Stored items from a collection
□ □ □

Lemma close_record_lookup id j store :
  sessions (close_session_record id store) !! j =
  if decide (j = id) then set_closed <$> sessions store !! j else sessions store !! j.
Proof.
  cbn. case_decide; subst; [by rewrite lookup_alter_eq|by rewrite lookup_alter_ne].
Qed.

Lemma active_count_close now id store :
  active_count now (sessions (close_session_record id store)) <= active_count now (sessions store).
Proof.
  apply active_count_mono. intros j r Hj Ha. rewrite close_record_lookup in Hj.
  case_decide; [|done]. destruct (sessions store !! j) as [r'|]; cbn in Hj; [|done].
  by simplify_eq.
Qed.

Lemma retain_times_later now now' w l :
  now <= now' -> retain_times now' w (retain_times now w l) = retain_times now' w l.
Proof.
  intros Hn. unfold retain_times. induction l as [|t l IH]; [done|].
  rewrite !filter_cons. repeat (case_decide; rewrite ?filter_cons); try lia; by rewrite ?IH.
Qed.

Lemma retain_times_app now w l k :
  retain_times now w (l ++ k) = retain_times now w l ++ retain_times now w k.
Proof. apply filter_app. Qed.

(** ** What a creation does *)

Section facts.
Context `{HttpHeader} `{Sha2} `{Subtle} `{Base64} `{SerdeJson WsClientMessage}
  `{SerdeJson WsServerMessage}.
Context (c : BrowserControlConfig).

(** The request comes from the allowed origin and carries the bootstrap token. *)
Definition create_authorized (h : HeaderMap) : Prop :=
  origin_allowed h c = true /\ valid_bearer h (bootstrap_token c) = true.

Lemma create_checks_ok h payload p : create_checks c h payload = Ok p -> create_authorized h.
Proof.
  unfold create_checks, require_origin, create_authorized.
  destruct (origin_allowed h c); [|done]. by destruct (valid_bearer h (bootstrap_token c)).
Qed.

Definition purged (now : Z) (store : SessionStore) : SessionStore :=
  mkStore (retain_sessions now (sessions store))
    (retain_times now (rate_window c) (creation_times store)).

□ □ □

Goal of the exercise: Write out each entry again, word for word.

Task response:
Lemma close_record_lookup id j store :
  sessions (close_session_record id store) !! j =
  if decide (j = id) then set_closed <$> sessions store !! j else sessions store !! j.
Proof.
  cbn. case_decide; subst; [by rewrite lookup_alter_eq|by rewrite lookup_alter_ne].
Qed.

Lemma active_count_close now id store :
  active_count now (sessions (close_session_record id store)) <= active_count now (sessions store).
Proof.
  apply active_count_mono. intros j r Hj Ha. rewrite close_record_lookup in Hj.
  case_decide; [|done]. destruct (sessions store !! j) as [r'|]; cbn in Hj; [|done].
  by simplify_eq.
Qed.

Lemma retain_times_later now now' w l :
  now <= now' -> retain_times now' w (retain_times now w l) = retain_times now' w l.
Proof.
  intros Hn. unfold retain_times. induction l as [|t l IH]; [done|].
  rewrite !filter_cons. repeat (case_decide; rewrite ?filter_cons); try lia; by rewrite ?IH.
Qed.

Lemma retain_times_app now w l k :
  retain_times now w (l ++ k) = retain_times now w l ++ retain_times now w k.
Proof. apply filter_app. Qed.

(** ** What a creation does *)

Section facts.
Context `{HttpHeader} `{Sha2} `{Subtle} `{Base64} `{SerdeJson WsClientMessage}
  `{SerdeJson WsServerMessage}.
Context (c : BrowserControlConfig).

(** The request comes from the allowed origin and carries the bootstrap token. *)
Definition create_authorized (h : HeaderMap) : Prop :=
  origin_allowed h c = true /\ valid_bearer h (bootstrap_token c) = true.

Lemma create_checks_ok h payload p : create_checks c h payload = Ok p -> create_authorized h.
Proof.
  unfold create_checks, require_origin, create_authorized.
  destruct (origin_allowed h c); [|done]. by destruct (valid_bearer h (bootstrap_token c)).
Qed.

Definition purged (now : Z) (store : SessionStore) : SessionStore :=
  mkStore (retain_sessions now (sessions store))
    (retain_times now (rate_window c) (creation_times store)).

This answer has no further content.